DATA SUPPLIED Start Marker
(* ===== verification/WorkerProps.v ===== *)
(** * Properties of the worker

    What the worker runs, reports and waits for, whatever it receives and
    however its connections, commands and reports turn out. *)

From S2P Require Import Prelude GoStd GoJson Queue Messaging Config World Server Discovery Worker.
Import Subscriber (Connecting, Sleeping, Receiving, Sending, Closed).
Import Task (Acking, Running, Reporting, Waiting, Done).
#[local] Open Scope string_scope.
#[local] Open Scope list_scope.
#[local] Open Scope Z_scope.

(** ** Backing off *)






(** ** Well-formed workers

    The contexts that are named exist, and the waiting times are bounded. *)







Section Steps.
Context `{Shell} `{MapOrder}.







Lemma worker_run_cons e es w : worker_run (e :: es) w = worker_run es (worker_step e w).
Proof. done. Qed.


(** ** The table of cancel functions *)

(** The task [i] runs or reports the job [id], under the context [c]. *)
Definition live_ctx (t : Task) : option nat :=
  match Task.state t with Running c _ _ | Reporting c _ _ | Waiting c _ _ => Some c | Acking | Done => None end.
Definition live (w : Worker) (i : nat) (id : string) (c : nat) : Prop :=
  ∃ t, tasks w !! i = Some t ∧ DispatchPayload.JobID (Task.payload t) = id ∧ live_ctx t = Some c.

(** No run of a job begins while another run of it is live. *)
Definition begins_apart (e : worker_event) (w : Worker) : Prop :=
  match e with
  | WBegin i _ _ => ∀ t j c, tasks w !! i = Some t → ¬ live w j (DispatchPayload.JobID (Task.payload t)) c
  | _ => True
  end.
Fixpoint apart (es : list worker_event) (w : Worker) : Prop :=
  match es with
  | [] => True
  | e :: es => begins_apart e w ∧ apart es (worker_step e w)
  end.

Definition no_begin (e : worker_event) : Prop := match e with WBegin _ _ _ => False | _ => True end.
Lemma apart_snoc es e w w' : Forall no_begin es → worker_run es w = w' → begins_apart e w' → apart (es ++ [e]) w.
Proof.
  intros Hes <-. revert w. induction Hes as [|e' es He _ IH]; intros w Hb; [by split|].
  split; [by destruct e'|]. by apply IH.
Qed.

(** [one]: runs of a job do not overlap. *)
Record table_ok (one : Prop) (w : Worker) : Prop := {
  tk_entry id c : cancelFuncs w !! id = Some c → ∃ i, live w i id c;
  tk_live i id c : one → live w i id c → cancelFuncs w !! id = Some c;
  tk_own i id j id' c : live w i id c → live w j id' c → i = j;
  tk_open c x : ctxs w !! c = Some x → Context.err x = None → ∃ i id, live w i id c;
  tk_exists i id c : live w i id c → (c < length (ctxs w))%nat
}.

Lemma live_fun w i id c id' c' : live w i id c → live w i id' c' → id = id' ∧ c = c'.
Proof. intros (t & E & <- & Hc) (t' & E' & <- & Hc'). split; congruence. Qed.

(** A step that ends contexts at most. *)
Lemma table_keep one w w' : table_ok one w → (∀ i id c, live w' i id c ↔ live w i id c) →
  cancelFuncs w' = cancelFuncs w → length (ctxs w') = length (ctxs w) →
  (∀ c x, ctxs w' !! c = Some x → Context.err x = None → ∃ y, ctxs w !! c = Some y ∧ Context.err y = None) →
  table_ok one w'.
Proof.
  intros [He Hl Ho Hop Hx] HL Hc Hlen Hctx. split.
  - intros id c. rewrite Hc. setoid_rewrite HL. apply He.
  - intros i id c. rewrite Hc, HL. apply Hl.
  - intros i id j id' c. rewrite !HL. apply Ho.
  - intros c x E Hex. setoid_rewrite HL. destruct (Hctx c x E Hex) as (y & Ey & Hy). by eapply Hop.
  - intros i id c. rewrite HL, Hlen. apply Hx.
Qed.

(** The stage of a task is set. *)
Lemma live_set i s w t : tasks w !! i = Some t → ∀ j id c, live (set_stage i s w) j id c ↔
  (if decide (j = i) then DispatchPayload.JobID (Task.payload t) = id ∧
     live_ctx (Task.mk (Task.payload t) s) = Some c else live w j id c).
Proof.
  intros E j id c. unfold live. change (tasks (set_stage i s w)) with (alter (λ t, Task.mk (Task.payload t) s) i (tasks w)).
  destruct (decide (j = i)) as [->|Hne].
  - rewrite list_lookup_alter_eq, E. cbn. split; [by intros (t' & [= <-] & ?)|intros ?; by eexists].
  - by rewrite list_lookup_alter_ne.
Qed.

Lemma table_stage one i s w t c : table_ok one w → tasks w !! i = Some t → live_ctx t = Some c →
  live_ctx (Task.mk (Task.payload t) s) = Some c → table_ok one (set_stage i s w).
Proof.
  intros HT E Hc Hs. apply (table_keep one w); [done| |done|done|by eauto].
  intros j id c'. rewrite (live_set i s w t E). destruct (decide (j = i)) as [->|]; [|done]. rewrite Hs.
  unfold live. rewrite E. split; [intros [? [= <-]]; by exists t|intros (t' & [= <-] & ? & ?); split; congruence].
Qed.

Lemma ended_contexts why c (l : list context) c' x : alter (end_context why) c l !! c' = Some x →
  Context.err x = None → l !! c' = Some x ∧ c' ≠ c.
Proof.
  destruct (decide (c = c')) as [->|Hne].
  - rewrite list_lookup_alter_eq. destruct (l !! c') as [y|]; [|done]. intros [= <-]. unfold end_context.
    by destruct (Context.err y) eqn:E; cbn; rewrite ?E.
  - rewrite list_lookup_alter_ne by done. by split.
Qed.

Lemma table_end one why c w : table_ok one w → table_ok one (w <| ctxs ::= alter (end_context why) c |>).
Proof.
  intros HT. apply (table_keep one w); [done..|by cbn; rewrite length_alter|].
  intros c' x E Hx. destruct (ended_contexts _ _ _ _ _ E Hx) as [? _]. by eauto.
Qed.

Lemma table_message one msg w : table_ok one w → table_ok one (on_message msg w).
Proof.
  intros HT. unfold on_message. destruct (UnmarshalPayload msg) as [p|]; [|done].
  destruct (negb _); [done|]. destruct (String.eqb _ "cancel").
  { destruct (cancelFuncs w !! _); [|done]. by apply table_end. }
  destruct (_ || _); [|done]. apply (table_keep one w); [done| |done|done|by eauto].
  intros i id c. unfold live. cbn [tasks]. split; intros (t & E & Ht).
  - apply lookup_app_Some in E as [?|[_ E]]; [by exists t|]. apply list_lookup_singleton_Some in E as [_ <-]. by destruct Ht.
  - exists t. split; [by apply lookup_app_l_Some|done].
Qed.

Lemma table_begin one i now start w : table_ok one w → (one → begins_apart (WBegin i now start) w) →
  table_ok one (begin_task i now start w).
Proof.
  intros HT Ha. unfold begin_task. destruct (tasks w !! i) as [t|] eqn:E; [|done].
  pose proof E as E'. destruct t as [p []]; try done. cbn [begins_apart] in Ha.
  cbv zeta. lazymatch goal with |- context [w <| ctxs ::= λ l, l ++ [?x] |>] => set (ctx := x) end.
  set (id := DispatchPayload.JobID p).
  set (w1 := _ <| cancelFuncs ::= _ |>). set (c := length (ctxs w)).
  assert (HL : ∀ j id' c', live (set_stage i (Running c start (command_of (Environ w1) p)) w1) j id' c' ↔
    (if decide (j = i) then id = id' ∧ c = c' else live w j id' c')).
  { intros j id' c'. rewrite (live_set i _ w1 (Task.mk p Acking) E). case_decide; [|done]. cbn. naive_solver. }
  assert (Hi : ∀ id' c', ¬ live w i id' c') by (intros id' c' (t & Et & _ & Hc); rewrite E in Et; by injection Et as <-).
  destruct HT as [He Hl Ho Hop Hx]. split.
  - intros id' c'. change (cancelFuncs _) with (<[id := c]> (cancelFuncs w)).
    intros [[<- <-]|[Hne Hc]]%lookup_insert_Some; [exists i; by rewrite HL, decide_True|].
    destruct (He _ _ Hc) as [j Hj]. exists j. rewrite HL. case_decide; [subst; by destruct (Hi id' c')|done].
  - intros j id' c' H1. rewrite HL. change (cancelFuncs _) with (<[id := c]> (cancelFuncs w)). case_decide.
    + intros [<- <-]. apply lookup_insert_eq.
    + intros Hj. rewrite lookup_insert_ne; [by eapply Hl|]. intros <-. by eapply (Ha H1).
  - intros j id1 k id2 c'. rewrite !HL. repeat case_decide; try congruence; [| |by apply Ho].
    + intros [_ <-] Hk%Hx. unfold c in Hk. lia.
    + intros Hk%Hx [_ <-]. unfold c in Hk. lia.
  - intros c' x. change (ctxs _) with (ctxs w ++ [ctx]). setoid_rewrite HL. rewrite lookup_app_Some.
    intros [Hc|[Hge Hc]] Hex.
    + destruct (Hop c' x Hc Hex) as (j & id' & Hj). exists j, id'. case_decide; [subst; by destruct (Hi id' c')|done].
    + apply list_lookup_singleton_Some in Hc as [Hz _]. exists i, id. rewrite decide_True by done. split; [done|].
      unfold c. lia.
  - intros j id' c'. rewrite HL. change (ctxs _) with (ctxs w ++ [ctx]). rewrite length_app. simpl. case_decide.
    + intros [_ <-]. unfold c. lia.
    + intros Hj%Hx. lia.
Qed.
DATA SUPPLIED End Marker
◆ **EXERCISE DESCRIPTION**
Every line above from the line with "Lemma table_keep one" to the line with "- intros i id j", inclusive, must be returned exactly; no other line belongs in the reply.

◆ **RESULT BELOW**
Lemma table_keep one w w' : table_ok one w → (∀ i id c, live w' i id c ↔ live w i id c) →
  cancelFuncs w' = cancelFuncs w → length (ctxs w') = length (ctxs w) →
  (∀ c x, ctxs w' !! c = Some x → Context.err x = None → ∃ y, ctxs w !! c = Some y ∧ Context.err y = None) →
  table_ok one w'.
Proof.
  intros [He Hl Ho Hop Hx] HL Hc Hlen Hctx. split.
  - intros id c. rewrite Hc. setoid_rewrite HL. apply He.
  - intros i id c. rewrite Hc, HL. apply Hl.
  - intros i id j id' c. rewrite !HL. apply Ho.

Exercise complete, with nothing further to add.